Therefore their relation to the quantified noun is not nummod
but
det:
Sam ate many sheep
det(sheep, many)
Furthermore, a number that serves as a label for an entity rather than denoting quantity
is not nummod
. For example, in The meeting will be in room 4, the number is the name
of a particular room, it is different from the expression 4 rooms. Note that the label
of the room could also be non-numeric, as in The meeting will be in room A. UD analyzes
the number as a nominal (even if keeping the UPOS tag NUM for it). Hence the number
is attached as nmod to the noun it modifies, unless there is clear morphosyntactic
evidence in the language for the opposite direction. See also §3.6.3 of
de Marneffe et al. (2021).
The meeting will be in room 4
det(meeting, The)
nsubj(room, meeting)
aux(room, will)
cop(room, be)
case(room, in)
nmod(room, 4)
nummod:gov
: numeric modifier governing the case of the noun
nummod:gov
differs from nummod
in that the numeral requires the counted noun to be in its genitive form.

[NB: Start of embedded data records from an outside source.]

(** * autoinbox-AI: the email-processing pipeline, embedded and verified

    The development follows the layout of the Python sources:

    - [src/ai/ollama_client.py]      the generation client ([_generate],
      [categorize_email] and the prompt builders);
    - [src/email/gmail_client.py]    the body extraction of the mailbox client;
    - [src/email/email_processor.py] the response cleaner, the processing
      loop, the draft store and the statistics.

    Text is a list of characters, a character being a code point as in
    Python's [str].  The character classes are the interpreter's (CPython
    3.11, Unicode 14.0), and the case mappings are the interpreter's on the
    characters they are applied to or compared with an ASCII word.  The
    regular expressions are run by a backtracking matcher with the
    priorities of Python's [re] module (leftmost match, alternatives in
    order, greedy and lazy repetition). *)

From Stdlib Require Import ZArith Ascii String List Bool Lia.
From stdpp Require Import base option list gmap strings.

Import ListNotations.
Local Open Scope list_scope.

(** ** Text

    A character is its code point, a text the list of its characters. *)

Abbreviation char := N.
Abbreviation str := (list char).

Definition s2l (s : string) : str := map N_of_ascii (list_ascii_of_string s).
(** X3.  What a [run_dft] that returns has done: the energy it
    returns is the calculator's energy minus the summed per-type
    corrections (the calculator's energy itself when that sum is 0),
    the forces are the calculator's, and each label is attached to the
    structure only under its training flag; the configuration in the
    structure is not touched. *)
Theorem run_dft_attaches_labels :
  forall w cell x types step s st pe F s',
    result_of (run_dft np_sum w cell x types step s st) = Ok (pe, F, s') ->
    exists e0 corr,
      dft_potential_energy w = Ok e0 /\
      Numpy.take (energy_correction (self st)) (minus_one types) = Ok corr /\
      pe = sub e0 (np_sum corr) /\
      (np_sum corr = zero -> pe = e0) /\
      dft_forces w = Ok F /\
      forces s' = (if force_training (self st) then F else forces s) /\
      energy s' = (if energy_training (self st) then [pe] else energy s) /\
      (stress_training (self st) = false -> stresses s' = stresses s) /\
      s_cell s' = s_cell s /\ s_species s' = s_species s /\
      s_positions s' = s_positions s /\ s_cutoff s' = s_cutoff s.
Proof.
  intros w cell x types step s st pe F s'.
  destruct (run_dft np_sum w cell x types step s st)
    as [[st' evs] r] eqn:Hrun.
  observe. unfold run_dft in Hrun.
  run_in Hrun; try discriminate.
  all: intros [= <- <- <-]; do 2 eexists;
    repeat (split; [reflexivity|]);
    (split; [intros ->; apply sub_zero|]);
    (split; [reflexivity|]);
    destruct (force_training (self st)), (energy_training (self st));
    repeat split; try reflexivity; intros; congruence.
Qed.

Lemma run_dft_commit_cases w cell x types step s st :
  let out := run_dft np_sum w cell x types step s st in
  commits_call (events_of out) = oracle_completes w (self st) types /\
  (oracle_completes w (self st) types = false ->
     store_of out = st /\ is_ok (result_of out) = false) /\
  (oracle_completes w (self st) types = true ->
     store_of out = record_call st step /\
     is_ok (result_of out) = is_ok (post_dft_callback w)).
Proof.
  intros out; subst out.
  destruct (run_dft np_sum w cell x types step s st)
    as [[st' evs] r] eqn:Hrun.
  observe. unfold run_dft in Hrun. unfold oracle_completes.
  run_in Hrun;
    repeat match goal with
           | H : ?t = _ |- context [?t] => rewrite H
           end;
    cbn; repeat split; intros; try discriminate; try reflexivity.
Qed.
(** * Social interaction engine of daily-novel

    A shallow embedding of [app/models.py], [app/services/social_service.py]
    and the two writers of [app/services/entry_service.py], followed by the
    properties of the like / contact-request / conversation / message
    protocol.  The readers of the entry service, the store functions of
    [app/services/wikipedia_service.py] and [app/services/auth_service.py]
    come after them, with their own properties at the end.

    The relational store is a record of tables; a table is the list of its
    rows in insertion order.  Every service call opens a session, works on
    the store and commits, so a call is a function from the store (and the
    reading of the clock, since the source stamps rows with
    [datetime.utcnow()]) to the new store and the returned value.
    Python's [int] is [Z]; a [datetime] is a [Z] number of clock ticks;
    [Optional[T]] is [option T].  A stored row always has its primary key,
    so the [id] of a row is a [Z] and the source's
    [x.id if x.id is not None else 0] is [x.id].  A query without
    [order_by] yields the rows in table order. *)

From Stdlib Require Import Ascii String ZArith List Bool Lia Permutation Sorted.
Import ListNotations.
Local Open Scope Z_scope.

(** ** Rows (app/models.py) *)

Inductive MessageStatus : Type := PENDING | ACCEPTED | DECLINED.

Inductive ConversationStatus : Type := ACTIVE | ARCHIVED | BLOCKED.

Module User.
Record t : Type := mk {
  id : Z;
  username : string;
  email : string;
  password_hash : string;
  display_name : string;
  is_active : bool;
  created_at : Z;
  last_login : option Z
}.
End User.

Module DailyEntry.
Record t : Type := mk {
  id : Z;
  author_id : Z;
  wikipedia_image_id : Z;
  entry_date : Z;
  reflection_text : string;
  is_shared : bool;
  created_at : Z;
  updated_at : Z
}.
End DailyEntry.

Module ReflectionLike.
Record t : Type := mk {
  id : Z;
  user_id : Z;
  daily_entry_id : Z;
  created_at : Z
}.
End ReflectionLike.
Lemma evaluateNode_unfold (n : node) (s : store W) :
  evaluateNode B st n s =
    try_catch
      (match n with
       | Literal value => evaluateLiteral value
       | Identifier name => evaluateIdentifier st name
       | MemberExpression object property computed =>
           evaluateMemberExpression B (evaluateNode B st) object property computed
       | CallExpression callee arguments =>
           evaluateCallExpression st (evaluateNode B st) callee arguments
       | BinaryExpression operator lhs rhs =>
           evaluateBinaryExpression B (evaluateNode B st) operator lhs rhs
       | UnaryExpression operator prefix argument =>
           evaluateUnaryExpression B (evaluateNode B st) operator prefix argument
       | ConditionalExpression test consequent alternate =>
           evaluateConditionalExpression (evaluateNode B st) test consequent alternate
       | OtherNode type =>
           throw (ExpressionError ("Unsupported node type: " +:+ type))
       end)
      (entered n s).
Proof. destruct n; reflexivity. Qed.

Lemma evaluateArguments_app (f : node -> M W Value) (pre post : list node)
    (s : store W) :
  evaluateArguments f (pre ++ post) s =
    bind (evaluateArguments f pre)
      (fun vs => bind (evaluateArguments f post) (fun ws => ret (vs ++ ws))) s.
Proof.
  revert s. induction pre as [|n pre IH]; intros s; cbn.
  - unfold bind, ret. now destruct (evaluateArguments f post s) as [[ws|e] s1].
  - unfold bind in *. destruct (f n s) as [[v|e] s1] eqn:E; cbn; [|reflexivity].
    rewrite IH. destruct (evaluateArguments f pre s1) as [[vs|e] s2]; cbn;
      [|reflexivity].
    now destruct (evaluateArguments f post s2) as [[ws|e] s3].
Qed.

Lemma evaluateArguments_length (f : node -> M W Value)
    (arguments : list node) :
  forall s values s1,
    evaluateArguments f arguments s = (Normal values, s1) ->
    length values = length arguments.
Proof.
  induction arguments as [|n rest IH]; intros s values s1; cbn.
  - unfold ret. intros H. now injection H as <- _.
  - unfold bind. destruct (f n s) as [[v|e] s2]; [|discriminate].
    destruct (evaluateArguments f rest s2) as [[vs|e] s3] eqn:E; [|discriminate].
    unfold ret. intros H. injection H as <- _. cbn. f_equal. eauto.
Qed.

The whole phrase (numeral + noun) is treated as a singular neuter noun phrase
and it can fill roles where nominative, accusative or vocative noun phrases are expected.
This construction occurs in many Slavic languages.
To increase parallelism across languages (and also across morphological cases within one language),
the numeral is not annotated as the head of the nominal. However, the nummod:gov
label is used
to preserve the information about case conditions.
Czech:
Pět mužů hrálo karty . \n Five men played cards .
nummod:gov(mužů, Pět)
nsubj(hrálo, mužů)
obj(hrálo, karty)
punct(hrálo, .-5)
nummod:gov(men, Five)
nsubj(played, men)
obj(played, cards)
punct(played, .-11)
See also det:numgov and det:nummod.
obj
: object
The object of a verb is the second most core argument of a verb after the subject. Typically, it is the noun phrase that denotes the entity acted upon or which undergoes a change of state or motion (the proto-patient).
She gave me a raise
obj(gave, raise)
In languages distinguishing morphological cases, the
object will often be marked by the accusative case. If a verb dictates
another case (dative, genitive…), the fundamental question is whether
such cases qualify as core in the given language. Often these cases
are oblique, regardless of the presence or absence of an adposition.
Consequently they cannot use the obj
relation and must use obl,
even if the traditional grammar calls such dependents “objects”.
If there are two or more objects, one of them should be obj
and the
others should be iobj. In such cases it is necessary to decide what
is the most directly affected object (patient).
If there is just one object, it should likely be obj
unless it is morphosyntactically more similar to clear cases
of iobj in the language than it is to prototypical patient arguments.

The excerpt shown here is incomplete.